High Price of Gasoline: Another Manmade Disaster
San Jose, CA – The price of gasoline has risen 65% from only one year ago, topping $3 dollars a gallon in the aftermath of hurricanes Katrina and Rita. This has forced many working families to cut back on spending or go deeper in to debt. The big energy companies and the corporate media have been blaming this year’s spike in gasoline prices, and the spike in heating bills to come, on hurricanes Katrina and Rita, which have shut down much of the gasoline refining and natural gas infrastructure along the coasts of Texas and Louisiana. However, just as the disaster that took place in Louisiana and Mississippi was as much manmade as an act of nature, so too is the rise in energy prices.
For years oil companies have been growing ever larger through mergers and by buying up other companies, leaving the market for gasoline in the hands of a few giant corporations. Over the last 25 years, the number of refineries in the United States has fallen by more than half, from 324 in 1981 to only 148 today. Big oil corporations have not built a single new refinery since 1976, and have blocked the construction of new refineries. This squeeze on the supply of gasoline has raised prices and big oil’s profits. At today’s price of $65 a barrel, the cost of oil only makes up $1.60 of each gallon of gasoline, with the rest going to the oil companies. Their refining and marketing profit was four times as high in 2004 as the year before, and Exxon-Mobil alone made more than $40 billion in profit last year. This represents a rate of profit of 40% on their capital (refineries, oil wells, etc.)
In the 1970s the Federal Trade Commission began an investigation into the oil companies’ efforts to reduce the number of refineries. However, this investigation was dropped by the Reagan administration whose ‘free market’ policies meant freedom for big corporations to conspire to raise prices to fatten their own profits. Today, the Bush administration is using the high price of gasoline as an excuse so it can give more subsidies to oil companies (who already make billions in profits), weaken environmental standards and give away federal lands to be used for refineries, in an end-run around local community concerns.
As was the case with the hurricanes, the poor and oppressed nationality communities (Black, Chicano and Latino, Native, Asian and Pacific Islander) have been hardest hit by the rise in energy prices. The cuts in public transportation following the last recession in many localities have made working people even more dependent on their cars for transportation. Workers and the poor who have little in the way of spending on luxuries or savings have had to cut back on driving to work or for groceries, rely more on charity or borrow more just to make ends meet.

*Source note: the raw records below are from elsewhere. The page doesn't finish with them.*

(* ===== verification/DeployRouting.v ===== *)
(** * DeployRouting: what a deploy's outcome does to its story

    What a tick of [SupervisorDeploy] makes of every story, against the deploy
    runs it finds: only the outcome of a story's latest deploy run moves it, and
    each outcome only to the statuses it may end in. *)

From S2P Require Import Prelude Vocabulary Contracts Docs Db Api ApiTasks ApiStories ApiRuns.
From S2P Require Import Placement World SchedulerClient Recipients OwnerNotifications.
From S2P Require Import WorkerLiveness Dispatcher Frames TemporaryAccess SupervisorTasks SupervisorDeploy.
From S2P Require Import StoryTurns.

(** ** The handlers *)

Section handlers.
Context (E : env) `{!Alone E} (sid : string) (may : string → Prop) (R : relation Shared).
Context `{!StoryFrame E sid may R}.

Lemma keeps_turn_redispatch rid p ev md sha :
  keeps E R (redispatch_deploy rid p sid ev md sha).
Proof. unfold redispatch_deploy. guar_auto. Qed.
#[local] Hint Resolve keeps_turn_redispatch : guar.
Lemma keeps_turn_admissible `{SupervisorConfig} ram disk :
  keeps E R (ask_for_admissible_target ram disk).
Proof.
  unfold ask_for_admissible_target. guar_auto.
  match goal with |- keeps _ _ (search_servers ?f ?n ?r ?d ?x ?l) => induction l; cbn; guar_auto end.
Qed.
#[local] Hint Resolve keeps_turn_admissible : guar.

(** The handlers. *)
Lemma keeps_turn_success `{!IgnoresRedis R} p run result :
  may (value StoryStatus.TESTING) → may (value StoryStatus.FAILED) →
  keeps E R (handle_deploy_success_story sid p run result).
Proof.
  intros. unfold handle_deploy_success_story, resolve_qa_repository, start_qa. guar_auto.
Qed.
Lemma keeps_turn_fix `{SupervisorConfig} p run result :
  may (value StoryStatus.IN_PROGRESS) → may (value StoryStatus.FAILED) →
  keeps E R (handle_deploy_code_fix sid p run result).
Proof. intros. unfold handle_deploy_code_fix. guar_auto. Qed.
Lemma keeps_turn_retry `{SupervisorConfig} p run :
  may (value StoryStatus.FAILED) → keeps E R (handle_deploy_retry sid p run).
Proof. intros. unfold handle_deploy_retry, new_deploy_run_id, notify_admin_failure. guar_auto. Qed.
Lemma keeps_turn_escalate `{ExceptionTexts} p run result reason b detail :
  may (value StoryStatus.WAITING_HUMAN_REVIEW) →
  keeps E R (escalate_refused_deploy sid p run result reason b detail).
Proof. intros. unfold escalate_refused_deploy, notify_admin_failure. guar_auto. Qed.
#[local] Hint Resolve keeps_turn_escalate : guar.
Lemma keeps_turn_refused `{ExceptionTexts} `{SupervisorConfig} p run result :
  may (value StoryStatus.WAITING_HUMAN_REVIEW) →
  keeps E R (route_refused_deploy sid p run result).
Proof.
  intros. unfold route_refused_deploy, handle_deploy_infrastructure_wait, new_deploy_run_id. guar_auto.
Qed.
Lemma keeps_turn_secret p result :
  may (value StoryStatus.WAITING_USER_SECRET) →
  keeps E R (handle_deploy_waiting_user_secret sid p result).
Proof. intros. unfold handle_deploy_waiting_user_secret, request_user_secret_via_po. guar_auto. Qed.
End handlers.
(** ** What an outcome may make of a story *)

Definition outcome_endings (o : DeployOutcome.t) : list StoryStatus.t :=
  match o with
  | DeployOutcome.SUCCESS => [StoryStatus.TESTING; StoryStatus.FAILED]
  | DeployOutcome.CODE_FIX | DeployOutcome.SMOKE_FAILURE => [StoryStatus.IN_PROGRESS; StoryStatus.FAILED]
  | DeployOutcome.WAITING_INFRASTRUCTURE => [StoryStatus.WAITING_HUMAN_REVIEW]
  | DeployOutcome.WAITING_FOR_USER_SECRET => [StoryStatus.WAITING_USER_SECRET]
  | _ => [StoryStatus.FAILED]
  end.

(** A result no model accepts fails the story; a deploy still running, or superseded
    without a result, leaves it. *)
Definition run_endings (r : Run) : list StoryStatus.t :=
  if negb (RunDTO_valid r) then [StoryStatus.FAILED]
  else if is_live_status r then []
  else match r.(r_result) with
       | Some (DeployResult d) => outcome_endings d.(dr_deploy_outcome)
       | _ => []
       end.

(** The statuses the latest deploy run of a story may lead it to. *)
Definition may_become (d : Database) (sid x : string) : Prop :=
  ∃ r a, latest_run d sid RunType.DEPLOY r ∧ a ∈ run_endings r ∧ x = value a.

Lemma same_verdict_endings r r' : same_verdict r r' → run_endings r = run_endings r'.
Proof. intros H. exact (f_equal run_endings H). Qed.
Lemma may_become_before d d' sid x : untouched sid d d' → may_become d' sid x → may_become d sid x.
Proof.
  intros (_ & _ & Hruns) (r' & a & Hr' & Ha & ->).
  destruct (latest_run_before _ _ d d' r' Hruns Hr') as (r & Hr & Hs). exists r, a.
  by rewrite (same_verdict_endings r r').
Qed.

Section tick.
Context (E : env) `{!Alone E} `{ExceptionTexts} `{SupervisorConfig}.

(** The turns that follow any outcome but a success, for every relation that frames
    the story. *)
Lemma keeps_turn_other_routes counts sid p run result may R `{!StoryFrame E sid may R} :
  result.(dr_deploy_outcome) ≠ DeployOutcome.SUCCESS →
  (∀ a, a ∈ outcome_endings result.(dr_deploy_outcome) → may (value a)) →
  keeps E R (route_deploy counts sid p run result).
Proof.
  intros Hne Hmay. unfold route_deploy, handle_deploy_give_up.
  destruct (dr_deploy_outcome result); [done|..]; cbn in Hmay;
    (apply guar_bind; [apply _| |intros; by apply guar_ret, _]);
    lazymatch goal with
    | |- guar _ (handle_deploy_code_fix _ _ _ _) => apply (keeps_turn_fix E _ may _)
    | |- guar _ (handle_deploy_retry _ _ _) => apply (keeps_turn_retry E _ may _)
    | |- guar _ (route_refused_deploy _ _ _ _) => apply (keeps_turn_refused E _ may _)
    | |- guar _ (handle_deploy_waiting_user_secret _ _ _) => apply (keeps_turn_secret E _ may _)
    | |- _ => apply (keeps_turn_fail_with E _ may _)
    end; apply Hmay; set_solver.
Qed.
Lemma keeps_turn_route counts sid p run result may :
  (∀ a, a ∈ outcome_endings result.(dr_deploy_outcome) → may (value a)) →
  keeps E (turn_of sid may) (route_deploy counts sid p run result).
Proof.
  intros Hmay. destruct (decide (result.(dr_deploy_outcome) = DeployOutcome.SUCCESS)) as [Ho|Hne];
    [|by apply (keeps_turn_other_routes _ _ _ _ _ may (turn_of sid may))].
  unfold route_deploy. rewrite Ho in *. apply guar_bind; [apply _| |intros; by apply guar_ret, _].
  apply (keeps_turn_success E _ may _); apply Hmay; set_solver.
Qed.

Lemma exec_deploying_story counts st s :
  st.(s_id) ≠ "" →
  exec E (supervise_deploying_story counts st) s
    (λ _ s', turn_of st.(s_id) (may_become s.(db) st.(s_id)) s s').
Proof.
  intros Hid. unfold supervise_deploying_story.
  apply exec_bind, (exec_latest_run_or_fail E st.(s_id) _ _ (may_become s.(db) st.(s_id))); [done|..].
  - intros r Hr Hv. exists r, StoryStatus.FAILED. unfold run_endings. rewrite Hv. set_solver.
  - done.
  - intros s' Hs'. by apply exec_ret.
  - apply exec_ret. reflexivity.
  - intros r Hr Hv. cbn. destruct (is_live_status r) eqn:Hl; [apply exec_ret; reflexivity|].
    destruct (r_result r) as [[|res| |]|] eqn:Hres; try (apply exec_raise || apply exec_ret; reflexivity).
    apply (exec_keeps E _), keeps_turn_route. intros a Ha. exists r, a.
    unfold run_endings. rewrite Hv, Hl, Hres. done.
Qed.
End tick.
(** C24 (safety).  Whatever calls fail, a tick over the deploying stories moves a story
    only where the outcome of its latest deploy run leads: a success to TESTING, a
    code fix back to IN_PROGRESS, a missing secret to WAITING_USER_SECRET, a refused
    placement to a human and never to FAILED; a deploy that still runs, or was
    superseded, moves nothing. *)
Theorem deploy_outcomes_decide_the_stories `{ExceptionTexts} `{SupervisorConfig} w sid st :
  in_env faulty w → well_keyed w.(shared).(db) → w.(shared).(db).(stories) !! "" = None →
  w.(shared).(db).(stories) !! sid = Some st →
  ∃ st', (supervise_deploying_stories w).2.(shared).(db).(stories) !! sid = Some st' ∧
    (st'.(s_status) = st.(s_status) ∨
     st.(s_status) = value StoryStatus.DEPLOYING ∧
     ∃ r a, latest_run w.(shared).(db) sid RunType.DEPLOY r ∧ a ∈ run_endings r ∧ st'.(s_status) = value a).
Proof.
  intros Hw (_ & Hks & Hkr & _) Hempty Hst.
  destruct (exec_tick faulty StoryStatus.DEPLOYING may_become may_become_before supervise_deploying_story
    no_deploys w.(shared)) with w as [_ Hled]; [|by split|done..|].
  - intros. by apply (exec_deploying_story faulty).
  - exact (Hled sid st Hst).
Qed.

(** ** A tick over the stories that wait for a secret *)

(** Back to DEPLOYING once the project holds every key the deploy misses. *)
Definition may_resume (d : Database) (sid x : string) : Prop :=
  x = value StoryStatus.FAILED ∨
  x = value StoryStatus.DEPLOYING ∧ ∃ st r result keys,
    d.(stories) !! sid = Some st ∧ latest_run d sid RunType.DEPLOY r ∧
    r.(r_result) = Some (DeployResult result) ∧ (list_secret_keys st.(s_project_id) d).1 = Ok keys ∧
    result.(dr_missing_user_secrets) ≠ [] ∧
    ∀ m, m ∈ result.(dr_missing_user_secrets) → m.(ms_key) ∈ keys.

Lemma same_verdict_result r r' : same_verdict r r' → r.(r_result) = r'.(r_result).
Proof. intros H. exact (f_equal r_result H). Qed.
Lemma list_secret_keys_same p d d' :
  d'.(projects) = d.(projects) → (list_secret_keys p d').1 = (list_secret_keys p d).1.
Proof.
  intros Hp. unfold list_secret_keys, get_project, mbind, M_bind, gets. cbn. rewrite Hp.
  destruct (projects d !! p) as [q|]; cbn; [|done].
  destruct (doc_truthy _); cbn; [|done]. by destruct (get _ _).
Qed.
Lemma may_resume_before d d' sid x : untouched sid d d' → may_resume d' sid x → may_resume d sid x.
Proof.
  intros (Hst & Hp & Hruns) [->|(-> & st & r' & result & keys & Hrow & Hr' & Hres & Hkeys & Hmiss)];
    [by left|right]. split; [done|].
  destruct (latest_run_before _ _ d d' r' Hruns Hr') as (r & Hr & Hs). exists st, r, result, keys.
  rewrite (same_verdict_result r r'), <-(list_secret_keys_same _ d d') by done. by rewrite <-Hst.
Qed.

Lemma exec_waiting_story E `{!Alone E} `{ExceptionTexts} counts st s :
  st.(s_id) ≠ "" → s.(db).(stories) !! st.(s_id) = Some st →
  exec E (supervise_waiting_user_secret_story counts st) s
    (λ _ s', turn_of st.(s_id) (may_resume s.(db) st.(s_id)) s s').
Proof.
  intros Hid Hrow. unfold supervise_waiting_user_secret_story.
  apply exec_bind, (exec_latest_run_or_fail E st.(s_id) _ _ (may_resume s.(db) st.(s_id))); [done|..].
  - by left.
  - done.
  - intros s' Hs'. by apply exec_ret.
  - apply exec_ret. reflexivity.
  - intros r Hr Hv. cbn. destruct (r_result r) as [[|res| |]|] eqn:Hres;
      try (apply exec_raise || apply exec_ret; reflexivity).
    case_decide as Hmiss; [apply exec_ret; reflexivity|].
    apply exec_bind, exec_read; [apply _|auto with reads|]. intros s' ->%alone. split; [|intros _; reflexivity].
    destruct (list_secret_keys (s_project_id st) (db s)).1 as [keys|e] eqn:Hkeys; [|destruct e; cbn; reflexivity].
    cbn. destruct (forallb _ _) eqn:Hall; cbn; [|apply exec_ret; reflexivity].
    apply (exec_keeps E (turn_of st.(s_id) (may_resume s.(db) st.(s_id)))). apply guar_bind; [apply _| |].
    + assert (may_resume (db s) (s_id st) (value StoryStatus.DEPLOYING)) as Hdep.
      { right. split; [done|]. exists st, r, res, keys. split_and!; [done..| |].
        - intros He. apply Hmiss. by rewrite He.
        - intros m Hm. rewrite forallb_forall in Hall.
          specialize (Hall m.(ms_key)). rewrite bool_decide_eq_true in Hall. apply Hall.
          apply list_elem_of_In. by apply list_elem_of_fmap_2. }
      unfold redispatch_waiting_deploy, new_deploy_run_id.
      assert (may_resume (db s) (s_id st) (value StoryStatus.FAILED)) as Hfail by (by left).
      pose proof (keeps_turn_redispatch E (s_id st) (may_resume (db s) (s_id st))). guar_auto.
    + intros. by apply guar_ret, _.
Qed.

With winter coming, and with it higher heating bills (at of the end of September, natural gas bills are expected go up 60% while heating oil costs will rise ‘only’ 30% from last year), will the poor and oppressed nationalities be left in the cold just as they were left to rising flood waters of New Orleans? Being able to pay for heat is not just a household budget issue, but also a matter of life or death in too many cases.

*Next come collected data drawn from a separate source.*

Lemma exec_open story owner name repo i s :
  stories_keyed s.(db) → finished s.(db) story.(s_id) →
  s.(db).(repositories) !! i = Some repo → repo.(rp_project_id) = story.(s_project_id) →
  parse_owner_repo repo.(rp_git_url) = Ok (owner, name) →
  (∀ row, s.(db).(stories) !! story.(s_id) = Some row → row.(s_project_id) = story.(s_project_id)) →
  exec E (open_pull_request story owner name) s (λ r s', towards_review s s' ∧
    (r = Ok false → ready story.(s_id) s s')).
Proof.
  intros Hk Hfin Hrepo Hproject Hparse Hrows.
  apply exec_bind, exec_client, exec_bind. eapply (exec_github E); [apply create_trace|]. intros s' ->%alone.
  split; [|intros _; split; [reflexivity|done]]. intros r l Hopened. set (s1 := s <| exchanged ::= _ |>).
  assert (still s s1) as Hstill by (by split; [|exists l]). pose proof (still_towards _ _ Hstill) as Ht1.
  split; [|intros _; by split]. destruct r as [pr|e]; [|by split]. specialize (Hopened pr eq_refl).
  apply exec_bind, exec_of_res. destruct (item "number" pr) as [number|] eqn:Hnumber; [|by split].
  apply exec_bind, exec_of_res. destruct (attr_get_or _ "node_id" pr) as [node_id|]; [|by split].
  apply exec_bind, exec_of_res. destruct (attr_get "merged_at" pr) as [merged|]; [|by split].
  apply exec_bind, exec_of_res. destruct (pr_number_field number) as [update|] eqn:Hupdate; [|by split].
  apply exec_bind, (exec_update_story E); [intros e; by split|]. intros row st' a Hrow Hf _.
  change (s1.(db).(stories)) with (s.(db).(stories)) in Hrow. pose proof (Hrows _ Hrow) as Hrp.
  set (s2 := s1 <| db := put_story st' s1.(db) |>). pose proof Hf as Hkeeps.
  apply set_story_fields_keeps in Hkeeps as (Hid & Hstatus & Hp). rewrite (Hk _ _ Hrow) in Hid.
  assert (match number with DInt n => st'.(s_pr_number) = Some n | _ => st'.(s_pr_number) = None end) as Hn.
  { destruct number; cbn in Hupdate; try discriminate; injection Hupdate as <-; cbn in Hf; by injection Hf as <-. }
  assert (reviewable s s2 st') as Hrev.
  { split; [by unfold finished in *; rewrite Hid|]. exists l. split; [done|].
    exists i, repo, owner, name, story.(s_title), pr. rewrite Hid, Hp, Hrp. split_and!; [done..|by exists number]. }
  assert (ready story.(s_id) s s2) as Hready.
  { split; [|exists st'; split; [cbn; by rewrite Hid, lookup_insert_eq|done]]. intros _.
    split_and!; [|done|done|by exists l|].
    - intros j y. cbn. intros [[<- <-]|[_ Hy]]%lookup_insert_Some; [done|by apply Hk].
    - intros j y. cbn. intros [[<- <-]|[_ Hy]]%lookup_insert_Some.
      + exists row. rewrite Hid. split; [done|]. right. rewrite Hstatus, Hp. auto.
      + exists y. split; [done|]. by left. }
  destruct a as [a|e]; [|by split; [apply Hready|]]. destruct (negb _).
  - apply (exec_mono _ _ _ (λ r s', r ≠ Ok false ∧ towards_review s s')); [|by intros r s' [? ?]].
    apply exec_bind, (exec_transition_story E); [intros e; split; [done|apply Hready]|].
    intros to st2 r Hto Hst2 _ _. vm_compute in Hto. injection Hto as <-.
    pose proof (towards_move _ s s2 st2 Hready Hk Hst2) as Hmoved. destruct r as [a'|e]; [|by split].
    apply exec_bind. eapply exec_mono; [apply (exec_keeps E still), keeps_cleanup|].
    intros r s' Hs. assert (towards_review s s') as Ht by (by etransitivity; [|apply still_towards]).
    destruct r as [[]|e]; [|by split]. apply exec_ret. by split.
  - apply exec_bind, exec_of_res. destruct (sliceable node_id) as [[]|e]; [|by split; [apply Hready|]].
    apply exec_bind. eapply exec_mono; [apply (exec_keeps E still), keeps_auto_merge|].
    intros r s' Hs. pose proof (ready_still _ _ _ _ Hready Hs) as Hr. destruct r as [b|e]; [|by split; [apply Hr|]].
    apply exec_ret. by split; [apply Hr|].
Qed.

Lemma exec_review_turn completed story s :
  stories_keyed s.(db) → story.(s_id) ≠ "" →
  (∀ row, s.(db).(stories) !! story.(s_id) = Some row → row.(s_project_id) = story.(s_project_id)) →
  exec E (complete_story_turn completed story) s (λ _ s', towards_review s s').
Proof.
  intros Hk Hid Hrow. unfold complete_story_turn.
  apply exec_bind, (exec_alone_read E); [auto with reads| |intros e; reflexivity].
  intros l Hl _. fold (of_story story.(s_id)) in Hl.
  case_bool_decide as Hnone; [by apply exec_ret|]. destruct (negb _) eqn:Hdone; [by apply exec_ret|].
  assert (finished s.(db) story.(s_id)) as Hfin.
  { split.
    - destruct l as [|t l]; [done|]. assert (t ∈ t :: l) as Hin by (by left).
      apply (elem_of_listed _ _ _ _ Hl Hid) in Hin as [[j Hj] Hst]. by exists j, t.
    - intros j t Hj Hst. apply negb_false_iff in Hdone. rewrite forallb_forall in Hdone.
      assert (t ∈ l) as Hin%list_elem_of_In by (apply (elem_of_listed _ _ _ _ Hl Hid); eauto).
      specialize (Hdone t Hin). by apply bool_decide_eq_true in Hdone. }
  apply exec_bind. case_decide as Hp; [by apply exec_ret, exec_ret|].
  apply (exec_primary_repository E); [done|intros e; reflexivity|]. intros [repo|] Hrepo; [|by apply exec_ret].
  destruct (Hrepo repo eq_refl) as [[i Hi] Hproject].
  apply exec_bind, exec_of_res. destruct (parse_owner_repo _) as [[owner name]|e] eqn:Hparse; [|reflexivity].
  apply exec_bind. unfold on_exception. apply exec_catch, exec_bind.
  eapply exec_mono; [by eapply exec_open|]. intros [b|e] s1 [Ht Hready].
  - apply exec_ret. destruct b; [by apply exec_ret|]. specialize (Hready eq_refl).
    apply exec_to_review; [done..|]. intros s2. apply (exec_keeps E still).
    pose proof keeps_cleanup. pose proof keeps_trigger_next. guar_auto.
  - destruct (is_exception e); [|by apply exec_raise]. apply exec_ret. by apply exec_ret.
Qed.

Lemma exec_reviews s :
  stories_keyed s.(db) → s.(db).(stories) !! "" = None →
  exec E complete_stories s (λ _ s', towards_review s s').
Proof.
  intros Hk Hempty. apply exec_bind, (exec_stories_by_status E); [intros _; reflexivity|].
  intros l Hl. apply (exec_fold_m E (λ _ s', towards_review s s')); [reflexivity| |done].
  intros st c s1 Hst Hs1. destruct (Hl st Hst) as [[id Hrow] _]. pose proof (Hk _ _ Hrow) as <-.
  destruct (Hs1 Hk) as (Hk1 & _ & _ & _ & Hback).
  eapply exec_mono.
  - apply exec_review_turn; [done|intros He; rewrite He in Hrow; congruence|].
    intros row Hrow1. destruct (Hback _ _ Hrow1) as (st0 & Hst0 & Hcase).
    rewrite Hrow in Hst0. injection Hst0 as <-. destruct Hcase as [(? & _)|(? & _)]; done.
  - intros r s' Hs'. destruct r; by etransitivity.
Qed.
End turn.

(** C16 (safety).  Only finished work goes to review.  Wherever calls fail and the process
    dies in a tick over the stories in progress: stories either keep their status or go to
    review, and one that goes to review has tasks, all of them done, and the number of
    the pull request that GitHub, in this tick, opened for its branch against [main] of its
    project's repository, or showed when asked for one. *)
Theorem reviews_follow_finished_work `{GithubApp} w :
  in_env faulty w → well_keyed w.(shared).(db) → w.(shared).(db).(stories) !! "" = None →
  let w' := (complete_stories w).2 in
  ∃ l, w'.(shared).(exchanged) = w.(shared).(exchanged) ++ l ∧
    ∀ id st', w'.(shared).(db).(stories) !! id = Some st' →
      ∃ st, w.(shared).(db).(stories) !! id = Some st ∧
        (st'.(s_status) = st.(s_status) ∨
         st'.(s_status) = value StoryStatus.PR_REVIEW ∧ finished w'.(shared).(db) id ∧
         backed_by_pull w'.(shared).(db) l st').
Proof.
  intros Hw (_ & Hk & _) Hempty.
  destruct (exec_reviews faulty w.(shared) Hk Hempty w eq_refl Hw) as [_ Hmoved].
  destruct (Hmoved Hk) as (Hk' & _ & _ & [l Hl] & Hstories). exists l. split; [done|].
  intros id st' Hst'. destruct (Hstories id st' Hst') as (st & Hst & Hcase). exists st. split; [done|].
  destruct Hcase as [(_ & ? & _)|(_ & [Hfin (l' & Hl' & Hback)] & [?|?])]; [by left..|]. right.
  rewrite Hl' in Hl. apply app_inv_head in Hl as ->. by rewrite <-(Hk' _ _ Hst').
Qed.

(** ** Concrete worlds

    The answers GitHub will give, one second each; afterwards the connection fails. *)

Definition gives (answers : list http_response) : answering := λ l _, (SECOND, answers !! length l).
Definition the_app : GithubApp := {|
  app_jwt := Some "jwt"; parse_expiry _ := Some (3600 * SECOND); strftime _ := ""; type_name _ := "Exception";
  repr _ := "" |}.
(** The story s1 in progress, with one task. *)
Definition built_world (status : TaskStatus.t) (answers : list http_response) (turns : list turn) : World :=
  let w := todo_world [(todo_task "t1" "build" 0) <| t_status := value status |>] turns in
  (w <| github_answers := gives answers |>) <| shared ::= λ s, s <| db := s.(db) <| repositories :=
    {[ "repo1" := mkRepository "repo1" "p1" "bot" "https://github.com/o/bot.git" "primary" None None 0 ]} |> |> |>.
Definition signed_in : list http_response :=
  [installed; says_json 201 (DMap [("token", DStr "tok"); ("expires_at", DStr "later")])].
Definition the_pull : doc := DMap [("number", DInt 12); ("node_id", DStr "PR_x"); ("merged_at", DNull)].
Definition opens_the_pull : list http_response :=
  signed_in ++ [says_json 201 the_pull; installed; says_json 200 (DMap [("data", DMap [])])].
#[local] Existing Instance the_app.
Definition review_status (w : World) : option (string * option Z) :=
  (λ st, (st.(s_status), st.(s_pr_number))) <$> w.(shared).(db).(stories) !! "s1".

Example a_finished_story_goes_to_review :
  review_status (complete_stories (built_world TaskStatus.DONE opens_the_pull [])).2 = Some ("pr_review", Some 12) ∧
  review_status (complete_stories (built_world TaskStatus.IN_DEV opens_the_pull [])).2 = Some ("in_progress", None) ∧
  review_status (complete_stories (built_world TaskStatus.DONE [] [])).2 = Some ("in_progress", None).
Proof. split_and!; by vm_compute. Qed.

Many have mentioned the need for states to ban utilities from cutting off people’s service this winter, and the need to fully fund federal Low Income Home Energy Assistance (LIHEA), whose budget has not been set yet. But more needs to be done. The federal government, which is all too willing to cut the taxes of the wealthy, should instead cut taxes for lower-income households through a reduction in the payroll tax. This would put more money in their pockets, since many lower-income households pay more in payroll taxes than income taxes. To offset the payroll tax cut, the government can eliminate the cap on Social Security and Medicare taxes – getting rid of the ‘cap’ would only affect people making over $90,000 per year. The LIHEA needs to be dramatically expanded beyond the $300 per family it paid last year, to make sure no household loses heat this winter. To finance an expansion in the LIHEA, a special profits tax on oil companies could be put in place.